Three widgets, same ticker, same moment. Only the Company News feed caught the Myseum.AI rebrand article — the Card and the News Feed were both blind to it. This is exactly the kind of gap I’m trying to close in Wave 3.
Range Alerts Widget
HOD/LOD alerts are noisy. Like, Saturn V rocket launch noisy. So this widget leans heavily on filters to surface only the tickers matching your criteria, and those settings persist with your layout. Drop it in HOD or LOD mode, wire it to the event bus, and clicking a row lights up that ticker across every linked widget on the dashboard. Flip on “filter” mode and the Range Alerts widget itself collapses down to just that ticker too — which makes it easy to spot when a ticker has successively breached previous HOD or LOD thresholds.

Range Alerts in normal mode. New HOD/LOD breaches stream in live; click a row and the rest of the dashboard pivots to that ticker.

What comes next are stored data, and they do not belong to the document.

(* ===== verification/SchedSteps.v ===== *)
(** Executions of the thread system: the machine that resumes kernel stacks,
    the calls kernel code makes of threads/thread.c, threads/synch.c and
    devices/timer.c, the external interrupts, and the boot sequence. *)
From S2P Require Import Prelude KList KListOps KListSort Queue Sched.
From Stdlib Require Import Permutation Sorted.

(** * Resuming a kernel stack *)

Definition run_frame (f : frame) (s : sched) : outcome sched :=
  match f with
  | FSetLevel old => intr_set_level old s
  | FSemaLoop sema old => sema_loop sema old s
  | FSemaDown sema => sema_down sema s
  | FLockGot lock old => lock_got lock old s
  | FLockAcquire lock => lock_acquire lock s
  | FDonateNext t p => donate_next t p s
  | FRecalculate => recalculate_priority s
  | FBroadcast c lock => cond_broadcast c lock s
  | FTidLocked t => tid_locked t s
  | FTidReturn t tid => tid_return t tid s
  | FCreated t => thread_created t s
  | FSleepDone old => intr_set_level old s
  | FIdleStart sema => idle_start sema s
  | FIdleLoop => idle_loop s
  | FIdleHalt => idle_halt s
  | FIntrEnd => intr_end s
  | FIret => intr_iret s
  end.

(** The running thread's top frame, taken off its stack. *)
Definition pop (s : sched) : option (frame * sched) :=
  match threads s !! running s with
  | Some th =>
      match stack th with
      | [] => None
      | f :: fs => Some (f, upd (running s) (set_stack fs) s)
      end
  | None => None
  end.

(** Resume stacks [n] times, or until the running thread's is empty. *)
Fixpoint resume (n : nat) (s : sched) : outcome sched :=
  match n with
  | O => Ok s
  | S n' =>
      match pop s with
      | None => Ok s
      | Some (f, s') => run_frame f s' ≫= resume n'
      end
  end.

(** * Calls and interrupts *)

Inductive call :=
  | CYield
  | CExit
  | CSetPriority (p : Z)
  | CCreate (page p : Z)
  | CSemaInit (sema v : Z)
  | CSemaDown (sema : Z)
  | CSemaTryDown (sema : Z)
  | CSemaUp (sema : Z)
  | CLockInit (lock : Z)
  | CLockAcquire (lock : Z)
  | CLockTryAcquire (lock : Z)
  | CLockRelease (lock : Z)
  | CCondInit (c : Z)
  | CCondWait (c lock waiter : Z)
  | CCondSignal (c lock : Z)
  | CCondBroadcast (c lock : Z)
  | CSleep (n : Z).

Definition run_call (c : call) (s : sched) : outcome sched :=
  match c with
  | CYield => thread_yield s
  | CExit => thread_exit s
  | CSetPriority p => thread_set_priority p s
  | CCreate page p => thread_create page p [] s
  | CSemaInit sema v => Ok (sema_init sema v s)
  | CSemaDown sema => sema_down sema s
  | CSemaTryDown sema => sema_try_down sema s ≫= λ r, Ok (snd r)
  | CSemaUp sema => sema_up sema s
  | CLockInit lock => Ok (lock_init lock s)
  | CLockAcquire lock => lock_acquire lock s
  | CLockTryAcquire lock => lock_try_acquire lock s ≫= λ r, Ok (snd r)
  | CLockRelease lock => lock_release lock s
  | CCondInit c => Ok (cond_init c s)
  | CCondWait c lock waiter => cond_wait c lock waiter s
  | CCondSignal c lock => cond_signal c lock s
  | CCondBroadcast c lock => cond_broadcast c lock s
  | CSleep n => timer_sleep n s
  end.

(** An address that is not the semaphore inside an initialized lock. *)
Definition plain_sema (s : sched) (sema : Z) : Prop := holders s !! (sema - 12) = None.
(** A semaphore object that may be (re)initialized: nobody waits on it. *)
Definition idle_sema (s : sched) (sema : Z) : Prop :=
  plain_sema s sema ∧ ∀ sm, semas s !! sema = Some sm → waiters sm = [].

(** What the interface asks of its callers: a lock's semaphore is only used
    through the lock, an object is not initialized while it is in use, and
    [palloc_get_page] returns no page that holds a live thread. *)
Definition allowed (s : sched) (c : call) : Prop :=
  match c with
  | CCreate page _ => page = NULL ∨ threads s !! page = None
  | CSemaInit sema v => idle_sema s sema ∧ is_u32 v
  | CSemaDown sema | CSemaTryDown sema | CSemaUp sema => plain_sema s sema
  | CLockInit lock => holders s !! lock = None ∧ semas s !! lock_sema lock = None
  | CCondWait _ _ waiter => idle_sema s waiter
  | _ => True
  end.

Inductive irq := IrqTimer | IrqDevice (sema : Z).

(** The timer's handler, and a device's, which signals a semaphore. *)
Definition irq_handler (i : irq) : sched → outcome sched :=
  match i with IrqTimer => timer_interrupt | IrqDevice sema => sema_up sema end.
Definition irq_allowed (s : sched) (i : irq) : Prop :=
  match i with IrqTimer => True | IrqDevice sema => plain_sema s sema end.

(** The running thread has returned to its own code; the idle thread has no
    other code than its loop. *)
Definition at_base (s : sched) : Prop :=
  running s ≠ idle_thread s ∧ ∃ th, threads s !! running s = Some th ∧ stack th = [].

(** One step: the running thread resumes its stack, or makes a call, or is
    interrupted while interrupts are enabled. *)
Inductive step : sched → sched → Prop :=
  | step_resume s f s1 s' : pop s = Some (f, s1) → run_frame f s1 = Ok s' → step s s'
  | step_call s c s' : at_base s → allowed s c → run_call c s = Ok s' → step s s'
  | step_irq s i s' :
      intr_on s = true → irq_allowed s i → intr_handler (irq_handler i) s = Ok s' → step s s'.

(** * Boot *)

(** [thread_init] and [thread_start], on given pages and static objects, run
    until the initial thread continues. *)
Definition boot (main page tidlock readylock filelock idle_started : Z) : outcome sched :=
  thread_init main tidlock readylock filelock ≫= λ s,
  resume 20 s ≫= λ s,
  thread_start page idle_started s ≫= λ s,
  resume 40 s.

Definition sample_boot : outcome sched :=
  boot 3221282816 3222274048 3221400000 3221400064 3221400128 3221286000.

My day-trading filter settings: $2–$20 price, 20M max float, 1× relative volume, 1% minimum change. Without these, the feed is unreadable. With them, most alerts are at least worth the click to look at the charts.

Filter mode locked onto NOK. Now I can watch successive HOD breaches on a single ticker without the rest of the market screaming for attention. This is how I spot momentum building in real time.
The Flame System I introduced last month is going to do a lot of work here once Wave 3 lands. A red flame on a ticker that just breached HOD? That’s the signal I’ve been trying to build toward for six months.
Charts (Finally)
I’m a momentum trader. My screening loop is brutal: look at the daily and 5-minute charts, check moving averages, VWAP, volume, average volume, and MACD. Decide in five seconds whether a ticker deserves more attention. The old workflow — manually typing tickers into TradingView dozens of times a morning — was wrecking my flow.
So Wave 2 adds basic charting. Candlesticks only. No trend lines, no drawings. This is a triage tool, not a TradingView replacement.
There are two implementations with feature parity for now:
- Candlestick Chart — Apache ECharts
- TV Lite Chart — TradingView Lightweight Charts

Apache ECharts implementation. Daily chart on left, 5-minute on the right — both with my standard indicator stack: 9/21/200 EMA, 50 VWMA, 200 SMA, VWAP, volume, and MACD.

Same indicators, TradingView Lightweight Charts. Feature parity for now. Any custom indicator work will have to live in ECharts.
Both ship the same indicators: 3 EMAs, 2 SMAs, 2 VWMAs, VWAP, volume + average volume, and MACD. The default moving average setup mirrors what I run on 80% of my own charts: 9 EMA, 21 EMA, 50 VWMA, 200 EMA, 200 SMA. (When I’m swing trading, I swap in the 50 SMA and 9 VWMA on a couple of charts.)
Why two chart libraries? Because TradingView Lightweight Charts don’t support custom indicators — that’s a paid-tier feature, and PineScript only runs on TradingView’s platform anyway. ECharts gives me a path to eventually port my Momentum Indicators PineScript to something I actually own. Whether that hill is worth dying on is to be determined but I’m certainly going to try.
What’s Next
Wave 2 is about finding stocks worth trading. Iteration 8 just shipped, Iteration 9 is in flight, and by the time it wraps we’ll be there.
Wave 3 is about identifying buy and sell signals — correlating price action with news catalysts and surfacing those signals in real-time.
Wave 2 gives me eyes. Wave 3 gives me a trigger. Wave 4 gives the system a trigger finger.